I jerked awake, but there was no little girl ghost with long blonde hair and a black dress. Only Circe, her raven hair spilling over shoulders inked with scales and blood, demons’ leers and children’s tears.
“You were dreaming,” she said.
She sat on the edge of the bed, and just as I realized that her hand was on top of mine it whispered away over black satin sheets and was gone.
I’d slept away the afternoon. Outside, stars salted the black sky, but there was no moon. In the bedroom, spears of feeble yellow light fought a losing battle with the shadows, abandoning us to the dark.
Somewhere in the house, someone was crying. Very, very softly. Fragile, feminine sobs that were somehow out of place, like a sliver of dream under the skin of reality.
Circe didn’t seem to hear the crying at all. Or maybe I had imagined it-another moment and the sound was gone.
I looked into Circe’s eyes, twin chips of cold blue ice. Certainly no tears gleamed there. I wondered if she ever cried.
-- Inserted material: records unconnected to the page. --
Lemma process_entry_disciplined (e : Entry) :
  always disciplined (process_entry config feed_info e).
Proof.
  intros w. unfold trace_of. rewrite process_entry_run.
  destruct (title e) as [t|]; [|apply discipline_nil].
  destruct (link e) as [l|]; [|apply discipline_nil].
  destruct (tinyurl_create_one l w) as [[u|x] w1].
  2:{ apply discipline_quiet; reflexivity. }
  cbv zeta.
  destruct (db_insert_news (feed_id feed_info) t (chosen_url l u) (date_rule e) w1)
    as [[[|]|x] w2].
  - destruct (post_news_run config (feed_name feed_info) t (chosen_url l u)
                (date_rule e) w2) as (w3 & tr & E & I1 & I2 & _ & _ & I5).
    rewrite E. cbn [snd]. unfold fetch_discipline.
    cbn. fold (inserts_of tr) (posts_of tr) (lines_of tr).
    rewrite I1, I2. cbn.
    split; [reflexivity|]. split; [repeat constructor|].
    split; [exact I5 | discriminate].
  - cbn. repeat split; auto; repeat constructor.
  - cbn. repeat split; auto; repeat constructor.
Qed.

Lemma fetch_once_disciplined :
  always disciplined (fetch_once config feed_info).
Proof.
  pose proof discipline_nil as N. pose proof discipline_app as A.
  unfold fetch_once, fetch_try.
  apply always_try; try assumption.
  - apply always_bind; try assumption.
    + apply always_call. intros r. apply discipline_quiet; reflexivity.
    + intros news. apply always_bind; try assumption.
      * apply always_for_each; try assumption.
        apply process_entry_disciplined.
      * intros _. apply always_log. apply discipline_quiet; reflexivity.
  - intros e. apply always_bind; try assumption.
    + apply always_log. apply discipline_quiet; reflexivity.
    + intros _. apply always_log. apply discipline_quiet; reflexivity.
Qed.

Lemma fetch_cycle_disciplined :
  always disciplined (fetch_cycle config feed_info).
Proof.
  unfold fetch_cycle. apply always_bind.
  - apply discipline_app.
  - apply fetch_once_disciplined.
  - intros _. apply always_time_sleep.
    + apply discipline_nil.
    + apply discipline_quiet; reflexivity.
Qed.

Lemma fetch_feed_disciplined (turns : nat) :
  always disciplined (fetch_feed config turns feed_info).
Proof.
  induction turns as [|n IH]; simpl.
  - apply always_ret. apply discipline_nil.
  - apply always_bind.
    + apply discipline_app.
    + apply fetch_cycle_disciplined.
    + intros _. exact IH.
Qed.

End Discipline.

(** ** The command handler *)

Section Handler.

Context {World : Type} {collab : Collaborators World}.

Lemma prefix_split (p s : string) :
  String.prefix p s = true -> exists r, s = p ++ r.
Proof.
  revert s; induction p as [|c p IH]; intros s H.
  - exists s. reflexivity.
  - destruct s as [|d s]; simpl in H; [discriminate|].
    destruct (ascii_dec c d) as [->|]; [|discriminate].
    destruct (IH s H) as [r ->]. exists r. reflexivity.
Qed.

Lemma prefix_app (p r : string) : String.prefix p (p ++ r) = true.
Proof.
  induction p as [|c p IH]; simpl.
  - destruct r; reflexivity.
  - destruct (ascii_dec c c); [exact IH | contradiction].
Qed.




(** [help_msg] reads the nickname and calls nobody. *)
Lemma help_msg_run (w : World) :
  help_msg w = (Ok (help_text (connection_get_nickname w)), w, []).
Proof. reflexivity. Qed.

(** If a call of the database raises, so does the [try] block. *)
Lemma handle_msg_try_gateway (msg : string) (w : World) :
  existsb gateway_failed (trace_of (handle_msg_try msg) w) = true ->
  exists e, result_of (handle_msg_try msg) w = Raise e.
Proof.
  unfold trace_of, result_of.
  assert (G : forall out : result string * World * list action,
             (let '(r, _, t) := out in
              existsb gateway_failed t = true -> exists e, r = Raise e) ->
             existsb gateway_failed (snd out) = true ->
             exists e, fst (fst out) = Raise e).
  { intros [[r w1] t]. auto. }
  apply G. clear G. unfold handle_msg_try.
  destruct (msg =? "!help"); [rewrite help_msg_run; discriminate|].
  destruct (msg =? "!list").
  { rewrite bind_run. unfold get_feeds, call.
    destruct (db_get_feeds w) as [[a|e] w1]; cbn; [discriminate|].
    intros _. now exists e. }
  destruct (msg =? "!stats").
  { rewrite bind_run. unfold get_feeds_count, call.
    destruct (db_get_feeds_count w) as [[a|e] w1].
    - rewrite bind_run. unfold get_news_count, call.
      destruct (db_get_news_count w1) as [[b|e] w2]; cbn; [discriminate|].
      intros _. now exists e.
    - cbn. intros _. now exists e. }
  destruct (msg =? "!last").
  { rewrite bind_run. unfold get_latest_news, call.
    destruct (db_get_latest_news w) as [[a|e] w1]; cbn; [discriminate|].
    intros _. now exists e. }
  destruct (startswith msg "!lastfeed"); [|rewrite help_msg_run; discriminate].
  destruct (py_int (strip (replace msg "!lastfeed" ""))) as [feedid|];
    [|discriminate].
  rewrite bind_run. unfold get_news_from_feed, call.
  destruct (db_get_news_from_feed feedid w) as [[a|e] w1]; cbn; [discriminate|].
  intros _. now exists e.
Qed.

Lemma handle_msg_returns (msg : string) : returns (handle_msg msg).
Proof.
  apply try_except_returns. intros e w. now exists something_went_wrong.
Qed.

(** When the [try] block raises, the answer is the fixed one. *)
Lemma handle_msg_caught (msg : string) (w : World) (e : exn) :
  result_of (handle_msg_try msg) w = Raise e ->
  result_of (handle_msg msg) w = Ok something_went_wrong.
Proof.
  unfold handle_msg, result_of, try_except.
  destruct (handle_msg_try msg w) as [[r w1] t1]. cbn.
  intros ->. reflexivity.
Qed.

(** The handler adds nothing but console output to what the [try] block
    did. *)
Lemma handle_msg_gateway_calls (msg : string) (w : World) :
  existsb gateway_failed (trace_of (handle_msg msg) w) =
  existsb gateway_failed (trace_of (handle_msg_try msg) w).
Proof.
  unfold handle_msg, trace_of, try_except.
  destruct (handle_msg_try msg w) as [[[a|e] w1] t1]; cbn; [reflexivity|].
  rewrite existsb_app. cbn. now rewrite orb_false_r.
Qed.


End Handler.

(** ** The help text, line by line *)

Section HelpText.


(** A line of 1 to [n] characters is one chunk. *)
Lemma findall_dots_one (n : nat) (s : string) :
  has_newline s = false -> 1 <= String.length s <= n ->
  findall_dots n s = [s].
Proof.
  intros Hs [H1 Hn].
  destruct (findall_dots_single n s) as [C L]; [lia | assumption |].
  replace (String.length s + (n - 1)) with ((String.length s - 1) + 1 * n)
    in L by lia.
  rewrite Nat.div_add, Nat.div_small in L by lia.
  destruct (findall_dots n s) as [|x [|y l]]; simpl in L; try discriminate.
  simpl in C. now subst x.
Qed.






End HelpText.

(** ** More on [send_msg] and on the public-message handler *)

Section Replies.

Context {World : Type} {collab : Collaborators World}.




(** [on_nicknameinuse]: one call of [connection.nick]. *)
Lemma on_nicknameinuse_run (w : World) :
  on_nicknameinuse w =
  (fst (connection_nick (connection_get_nickname w ++ "_") w),
   snd (connection_nick (connection_get_nickname w ++ "_") w),
   [ActNick (connection_get_nickname w ++ "_")
            (fst (connection_nick (connection_get_nickname w ++ "_") w))]).
Proof.
  unfold on_nicknameinuse. rewrite bind_run. cbn. unfold nick, call.
  destruct (connection_nick _ w) as [r w1]. reflexivity.
Qed.

End Replies.

(** ** [send_msg], chunk by chunk *)

Section SendShape.

Context {World : Type} {collab : Collaborators World}.

Lemma paced_app (target : string) (a b : list string) :
  paced target (a ++ b)%list = (paced target a ++ paced target b)%list.
Proof. apply flat_map_app. Qed.

(** The inner loops: every chunk taken and followed by its pause, or the
    chunks before number [k] taken and chunk [k] refused. *)
Lemma chunk_loop_shape (target : string) (chunks : list string) (w : World) :
  let out :=
    for_each chunks
      (fun sub_line => privmsg target sub_line ;;; time_sleep 1) w in
  (fst (fst out) = Ok tt /\ snd out = paced target chunks) \/
  (exists k c e,
     nth_error chunks k = Some c /\
     fst (fst out) = Raise e /\
     snd out =
       (paced target (firstn k chunks) ++ [ActPrivmsg target c (Raise e)])%list).
Proof.
  revert w; induction chunks as [|c cs IH]; intros w; cbv zeta.
  - left. split; reflexivity.
  - cbn [for_each]. rewrite bind_run, send_step_run.
    destruct (connection_privmsg target c w) as [[[]|e] w1].
    + specialize (IH w1). cbv zeta in IH.
      destruct (for_each cs _ w1) as [[r2 w2] t2]. cbn [fst snd] in *.
      destruct IH as [[Hr Ht]|(k & c' & e & Hn & Hr & Ht)].
      * left. subst. split; reflexivity.
      * right. exists (S k), c', e. subst. repeat split. exact Hn.
    + right. exists 0, c, e. repeat split.
Qed.

(** The lines of a paced run are the chunks, each of them taken. *)
Lemma lines_of_paced (target : string) (chunks : list string) :
  lines_of (paced target chunks) = taken target chunks.
Proof.
  induction chunks as [|c cs IH]; [reflexivity|].
  change (paced target (c :: cs))
    with ([ActPrivmsg target c (Ok tt); ActSleep 1] ++ paced target cs)%list.
  rewrite lines_of_app, IH. reflexivity.
Qed.

(** The lines [send_msg] gives to the connection are those of its
    loops: the handler only prints. *)
Lemma send_msg_lines_of_loop (target msg : string) (w : World) :
  lines_of (trace_of (send_msg target msg) w) =
  lines_of (snd (for_each (send_chunks msg)
                   (fun sub_line => privmsg target sub_line ;;; time_sleep 1)
                   w)).
Proof.
  unfold send_msg, trace_of, try_except.
  rewrite for_each_flat_map. fold (send_chunks msg).
  destruct (for_each (send_chunks msg) _ w) as [[[[]|e] w1] t1];
    [reflexivity|].
  cbn. unfold lines_of. rewrite flat_map_app. cbn. apply List.app_nil_r.
Qed.

(** The connection gets the chunks in order, until it refuses one. *)
Lemma send_msg_sent (target msg : string) (w : World) :
  let sent := lines_of (trace_of (send_msg target msg) w) in
  sent = taken target (send_chunks msg) \/
  exists k c e,
    nth_error (send_chunks msg) k = Some c /\
    sent = (taken target (firstn k (send_chunks msg)) ++
            [mkLine target c (Raise e)])%list.
Proof.
  cbv zeta. rewrite send_msg_lines_of_loop.
  pose proof (chunk_loop_shape target (send_chunks msg) w) as H.
  cbv zeta in H.
  destruct (for_each (send_chunks msg) _ w) as [[r w1] t].
  cbn [fst snd] in *.
  destruct H as [[_ Ht]|(k & c & e & Hn & _ & Ht)]; subst t.
  - left. apply lines_of_paced.
  - right. exists k, c, e. split; [exact Hn|].
    rewrite lines_of_app, lines_of_paced. reflexivity.
Qed.

(** When the connection takes every chunk, the loop goes through all of
    them. *)
Lemma chunk_loop_taken (target : string) (chunks : list string) (w : World) :
  (forall c w', In c chunks ->
     is_ok (fst (connection_privmsg target c w')) = true) ->
  snd (for_each chunks
         (fun sub_line => privmsg target sub_line ;;; time_sleep 1) w)
  = paced target chunks.
Proof.
  revert w; induction chunks as [|c cs IH]; intros w H; [reflexivity|].
  cbn [for_each]. rewrite bind_run, send_step_run.
  pose proof (H c w (or_introl eq_refl)) as Hc.
  destruct (connection_privmsg target c w) as [[[]|e] w1]; cbn in Hc;
    [|discriminate Hc].
  assert (H' : forall c' w', In c' cs ->
                 is_ok (fst (connection_privmsg target c' w')) = true).
  { intros c' w' Hin. apply H. right. exact Hin. }
  specialize (IH w1 H').
  destruct (for_each cs _ w1) as [[r2 w2] t2]. cbn [fst snd] in *.
  subst t2. reflexivity.
Qed.

Lemma send_msg_all_taken (target msg : string) (w : World) :
  (forall c w', In c (send_chunks msg) ->
     is_ok (fst (connection_privmsg target c w')) = true) ->
  lines_of (trace_of (send_msg target msg) w) = taken target (send_chunks msg).
Proof.
  intros H. rewrite send_msg_lines_of_loop, (chunk_loop_taken _ _ _ H).
  apply lines_of_paced.
Qed.

End SendShape.

(** ** How a turn of the fetcher ends *)

Section FetchOutcome.

Context {World : Type} {collab : Collaborators World}.

Variable config : Config.
Variable feed_info : Feed.

(** The loop body on one entry: it ends normally after one insert, made
    for the entry; or it raises, and then either nothing was inserted and
    the shortener raised or the entry has no title or no link, or the
    insert made for the entry raised. *)
Lemma process_entry_outcome (e : Entry) (w : World) :
  let out := process_entry config feed_info e w in
  (fst (fst out) = Ok tt /\
   exists i, inserts_of (snd out) = [i] /\ inserted_from feed_info e i) \/
  (exists x, fst (fst out) = Raise x /\
     ((inserts_of (snd out) = [] /\
       (existsb call_failed (snd out) = true \/ readable e = false)) \/
      (existsb call_failed (snd out) = true /\
       exists i, inserts_of (snd out) = [i] /\ inserted_from feed_info e i))).
Proof.
  cbv zeta. rewrite process_entry_run.
  destruct (title e) as [t|] eqn:Ht.
  2:{ right. eexists. split; [reflexivity|]. left. split; [reflexivity|].
      right. unfold readable. rewrite Ht. reflexivity. }
  destruct (link e) as [l|] eqn:Hl.
  2:{ right. eexists. split; [reflexivity|]. left. split; [reflexivity|].
      right. unfold readable. rewrite Ht, Hl. reflexivity. }
  destruct (tinyurl_create_one l w) as [[u|x] w1].
  2:{ right. exists x. split; [reflexivity|]. left. split; [reflexivity|].
      left. reflexivity. }
  cbv zeta.
  destruct (db_insert_news (feed_id feed_info) t (chosen_url l u) (date_rule e) w1)
    as [[[|]|x] w2].
  - destruct (post_news_run config (feed_name feed_info) t (chosen_url l u)
                (date_rule e) w2) as (w3 & tr & E & I1 & _).
    rewrite E. left. split; [reflexivity|].
    exists (mkInsert (feed_id feed_info) t (chosen_url l u) (date_rule e)
              (Ok true)).
    split; [|repeat split; auto].
    cbn. fold (inserts_of tr). rewrite I1. reflexivity.
  - left. split; [reflexivity|].
    exists (mkInsert (feed_id feed_info) t (chosen_url l u) (date_rule e)
              (Ok false)).
    split; [reflexivity | repeat split; auto].
  - right. exists x. split; [reflexivity|]. right. split; [reflexivity|].
    exists (mkInsert (feed_id feed_info) t (chosen_url l u) (date_rule e)
              (Raise x)).
    split; [reflexivity | repeat split; auto].
Qed.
I doubted it. Crying would redden her eyes, and red eyes didn’t have anything to do with the image Circe Whistler wanted to project. Red eyes were for demons and monsters. But blue eyes could be many things-cool and intelligent, alluring and hypnotic, enticing as they were mysterious. Maybe that was the secret of Circe’s gaze. Not the destructive power of a Medusa, but a vampire’s stare that reflected its victim’s deepest desires.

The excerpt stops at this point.